If a normal frontend or worker component needs to run as an existing Kubernetes
ServiceAccount, such as a cloud workload identity ServiceAccount, set
`spec.components[*].podTemplate.spec.serviceAccountName`. The controller uses
that custom ServiceAccount for normal frontend and worker components, including
prefill and decode workers.

Those component pods need the permissions defined in the generated
`<DGD NAME>-k8s-service-discovery-role` for Kubernetes-native service
discovery. Bind your custom ServiceAccount to that Role in the same namespace
as the `DynamoGraphDeployment`.

```yaml
# Relevant fields only.
apiVersion: nvidia.com/v1beta1
kind: DynamoGraphDeployment
metadata:
  name: my-dgd
  namespace: dynamo-system
spec:
  components:
    - name: decode
      type: decode
      podTemplate:
        spec:
          serviceAccountName: workload-identity-sa
          containers:
            - name: main
              image: nvcr.io/nvidia/ai-dynamo/vllm-runtime:latest
```

```yaml
apiVersion: rbac.authorization.k8s.io/v1
kind: RoleBinding
metadata:
  name: workload-identity-discovery
  namespace: dynamo-system
subjects:
  - kind: ServiceAccount
    name: workload-identity-sa
    namespace: dynamo-system
roleRef:
  apiGroup: rbac.authorization.k8s.io
  kind: Role
  name: my-dgd-k8s-service-discovery-role
```

Keep these caveats in mind:

- Kubernetes discovery must be enabled. It is the default Kubernetes backend, but
  the discovery Role is not reconciled when the deployment selects the `etcd`
  backend.
- You can apply the custom RoleBinding before the generated Role exists. It
  grants permissions only after the operator reconciles the
  `DynamoGraphDeployment` and creates the Role.
- The operator still creates the default discovery ServiceAccount and
  RoleBinding. This is harmless when the component pods use your custom
  ServiceAccount.
- This custom ServiceAccount path applies to normal frontend and worker
  components. Planner and Endpoint Picker Plugin (EPP) components have separate
  service-account and RBAC paths.

#### Environment Variables

The following environment variables are automatically injected into pods by the operator to facilitate service discovery:

| Variable | Description |
|----------|-------------|
| `DYN_DISCOVERY_BACKEND` | Set to `kubernetes` |
| `POD_NAME` | Pod name (via downward API) |
| `POD_NAMESPACE` | Pod namespace (via downward API) |
| `POD_UID` | Pod UID (via downward API) |

The pod's instance ID is deterministically generated by hashing the pod name, ensuring consistent identity and correlation between EndpointSlices and CRs.
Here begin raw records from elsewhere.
(* ===== verification/FinanceReconciled.v ===== *)
(** The reconciliation report against the books: it reports no drift of balanced books, and a
    healthy report means that they are balanced. *)

From S2P Require Import Prelude Text Core Ports BTree Json FinanceLedger FinanceHelpers.
From S2P Require Import FinanceHolds FinancePools FinanceWallets FinanceMarket FinanceBooks.
From S2P Require Import FinanceAudit FinanceSteps FinancePoolSteps FinanceWalletSteps.
From S2P Require Import FinanceActions.

Open Scope Z_scope.

(** ** Sums over the ids of a family *)

Definition family_sum (f : FinanceDoc → Map → Z) (d : FinanceDoc) (w : World) (ids : list str) : Z :=
  sum_Z ((λ id, opt_term (f d) (doc_at w d id)) <$> ids).

Definition only (d : FinanceDoc) (f : FinanceDoc → Map → Z) : FinanceDoc → Map → Z :=
  λ d' m, if bool_decide (d' = d) then f d m else 0.

Lemma doc_ids_perm w d :
  in_rows d = true →
  doc_ids w d ≡ₚ omap (λ kv : FinanceDoc * str * row, if bool_decide (kv.1.1 = d) then Some kv.1.2 else None)
                   (map_to_list (w_rows w)).
Proof. intros Hd. destruct d; try done; apply merge_sort_Permutation. Qed.

Lemma elem_of_doc_ids w d id : in_rows d = true → id ∈ doc_ids w d ↔ is_Some (doc_at w d id).
Proof.
  intros Hd. rewrite doc_ids_perm, list_elem_of_omap by done. unfold doc_at. split.
  - intros ([[d' id'] r] & Hin%elem_of_map_to_list & Hk). cbn in Hk. case_bool_decide; [|done].
    simplify_eq. by rewrite Hin.
  - intros [m Hm]. apply fmap_Some in Hm as (r & Hr & ->). exists ((d, id), r).
    split; [by apply elem_of_map_to_list|]. cbn. by rewrite bool_decide_eq_true_2.
Qed.

Lemma doc_sum_only f d w : in_rows d = true → doc_sum (only d f) w = family_sum f d w (doc_ids w d).
Proof.
  intros Hd. unfold family_sum. rewrite (sum_Z_perm _ _ (fmap_Permutation _ _ _ (doc_ids_perm w d Hd))).
  unfold doc_sum. rewrite msum_list.
  assert (∀ kv, kv ∈ map_to_list (w_rows w) → w_rows w !! kv.1 = Some kv.2) as Hl
    by (intros [k r] ?%elem_of_map_to_list; done).
  induction (map_to_list (w_rows w)) as [|[[d' id] r] l IH]; [done|].
  assert (w_rows w !! (d', id) = Some r) as Hr by (apply (Hl (d', id, r)); left).
  cbn [fmap list_fmap omap list_omap fst snd sum_Z foldr]. fold (sum_Z ((λ kv, only d f kv.1.1 (row_document kv.2)) <$> l)).
  rewrite IH by (intros; apply Hl; by right). unfold only. cbn [fst snd].
  case_bool_decide; [|done]. subst. cbn [fmap list_fmap sum_Z foldr]. unfold doc_at.
  by rewrite Hr.
Qed.

Lemma doc_sum_ext f g w : (∀ d id m, doc_at w d id = Some m → f d m = g d m) → doc_sum f w = doc_sum g w.
Proof. intros He. apply msum_ext. intros [d id] r Hr. apply (He d id). unfold doc_at. by rewrite Hr. Qed.
Lemma doc_sum_add f g w : doc_sum (λ d m, f d m + g d m) w = doc_sum f w + doc_sum g w.
Proof.
  unfold doc_sum. rewrite !msum_list. induction (map_to_list (w_rows w)); cbn; [done|].
  unfold sum_Z in *. lia.
Qed.

Lemma held_sum u w :
  doc_sum (held_term u) w =
  family_sum (held_term u) DHold w (doc_ids w DHold) + family_sum (held_term u) DPool w (doc_ids w DPool).
Proof.
  rewrite <-!doc_sum_only by done. rewrite <-doc_sum_add. apply doc_sum_ext.
  intros d id m _. unfold only. destruct d; repeat case_bool_decide; done || lia.
Qed.
Lemma payout_sum u w :
  doc_sum (payout_term u) w = family_sum (payout_term u) DPayout w (doc_ids w DPayout).
Proof. rewrite <-doc_sum_only by done. apply doc_sum_ext. by intros [] id m _. Qed.
Lemma reserved_sum p w :
  doc_sum (reserved_term p) w =
  family_sum (reserved_term p) DPoolReservation w (doc_ids w DPoolReservation).
Proof. rewrite <-doc_sum_only by done. apply doc_sum_ext. by intros [] id m _. Qed.

(** A part of a sum of nonnegative terms. *)
Lemma family_sum_snoc f d w ids id :
  family_sum f d w (ids ++ [id]) = family_sum f d w ids + opt_term (f d) (doc_at w d id).
Proof. unfold family_sum. rewrite fmap_app, sum_Z_app. cbn. lia. Qed.
Lemma family_sum_nonneg f d w ids : (∀ id, 0 ≤ opt_term (f d) (doc_at w d id)) → 0 ≤ family_sum f d w ids.
Proof.
  intros Hf. unfold family_sum. induction ids as [|id ids IH]; cbn; [done|].
  specialize (Hf id). unfold sum_Z in IH. lia.
Qed.
Lemma family_sum_prefix f d w ids rest :
  (∀ id, 0 ≤ opt_term (f d) (doc_at w d id)) → family_sum f d w ids ≤ family_sum f d w (ids ++ rest).
Proof.
  intros Hf. pose proof (family_sum_nonneg f d w rest Hf). unfold family_sum in *.
  rewrite fmap_app, sum_Z_app. lia.
Qed.

(** ** Totals *)

Definition sums_to (m : gmap str i64) (f : str → Z) : Prop := ∀ u, default 0 (m !! u) = f u.

Lemma sums_to_empty f : (∀ u, f u = 0) → sums_to ∅ f.
Proof. intros Hf u. by rewrite lookup_empty, Hf. Qed.

Lemma finance_map_add_Some m key amount m' f :
  finance_map_add m key amount = Some m' → sums_to m f →
  key ≠ [] ∧ 0 ≤ amount ∧ sums_to m' (λ u, f u + if bool_decide (u = key) then amount else 0).
Proof.
  unfold finance_map_add. intros Ha Hm. destruct (is_empty key || (amount <? 0)) eqn:E; [done|].
  apply orb_false_iff in E as [Ek Ea%Z.ltb_ge]. split; [by intros ->|]. split; [done|].
  destruct (checked_add_i64 _ _) as [n|] eqn:Ec; [|done]. injection Ha as <-.
  apply checked_Some in Ec as [-> _]. intros u. case_bool_decide as Hu.
  - subst. rewrite lookup_insert_eq. cbn. rewrite <-(Hm key). done.
  - rewrite lookup_insert_ne by done. rewrite Hm. lia.
Qed.

Lemma finance_map_add_fits m key amount f :
  sums_to m f → key ≠ [] → 0 ≤ amount → 0 ≤ f key → f key + amount ≤ i64_max →
  is_Some (finance_map_add m key amount).
Proof.
  intros Hm Hk Ha Hf Hb. unfold finance_map_add. rewrite Hm.
  rewrite (proj2 (orb_false_iff _ _)) by (split; [by destruct key|by apply Z.ltb_ge]).
  unfold checked_add_i64. rewrite checked_in; [done|ilia].
Qed.

(** A loop that carries a total, read along its list. *)
Lemma foldl_prefix {A B} (P : list B → A → Prop) (step : A → B → A) ids a :
  P [] a →
  (∀ done id rest a, ids = done ++ id :: rest → P done a → P (done ++ [id]) (step a id)) →
  P ids (foldl step a ids).
Proof.
  intros H0 Hs. revert Hs. induction ids as [|id ids IH] using rev_ind; intros Hs; [done|].
  rewrite foldl_app. apply (Hs ids id []); [done|]. apply IH.
  intros done id' rest a' -> Hp. apply (Hs done id' (rest ++ [id])); [|done].
  by rewrite <-app_assoc.
Qed.

(** ** Texts and statuses *)

Lemma text_field m f p : text_or_empty m f = p → p ≠ [] → field_str m f = Some p.
Proof. unfold text_or_empty. destruct (field_str m f); cbn; naive_solver. Qed.
Lemma field_text m f p : field_str m f = Some p → text_or_empty m f = p.
Proof. unfold text_or_empty. by intros ->. Qed.

(** ** Issues *)

(** The issues that say that holds, pools, reservations or payouts do not add up. *)
Definition drift_codes : list str := [
  lit "hold.unreadable"; lit "hold.invalid"; lit "hold.remaining_mismatch"; lit "held.overflow";
  lit "hold.settlement_mismatch"; lit "hold.release_mismatch"; lit "hold.status_invalid";
  lit "pool.unreadable"; lit "pool.invalid"; lit "pool.balance_mismatch";
  lit "pool.reserved_mismatch"; lit "reservation.unreadable"; lit "reservation.invalid";
  lit "reservation.overflow"; lit "reservation.status_invalid"; lit "held.invalid";
  lit "held.mismatch"; lit "payout.unreadable"; lit "payout.invalid"; lit "payout.held_invalid";
  lit "payout.held_mismatch"].
Definition issue_code (v : value) : option str := member (lit "code") v ≫= as_str.
Definition drifts (v : value) : bool := bool_decide (issue_code v ∈ Some <$> drift_codes).
Definition clean (issues : list value) : Prop := Forall (λ v, drifts v = false) issues.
## KV Store Discovery (etcd)

To use etcd-based discovery instead of Kubernetes-native discovery, add the annotation to your DynamoGraphDeployment:

```yaml
apiVersion: nvidia.com/v1alpha1
kind: DynamoGraphDeployment
metadata:
  name: my-deployment
  annotations:
    nvidia.com/dynamo-discovery-backend: etcd
spec:
  services:
    # ...
```

This requires an etcd cluster to be available. The etcd connection is configured via the platform Helm chart.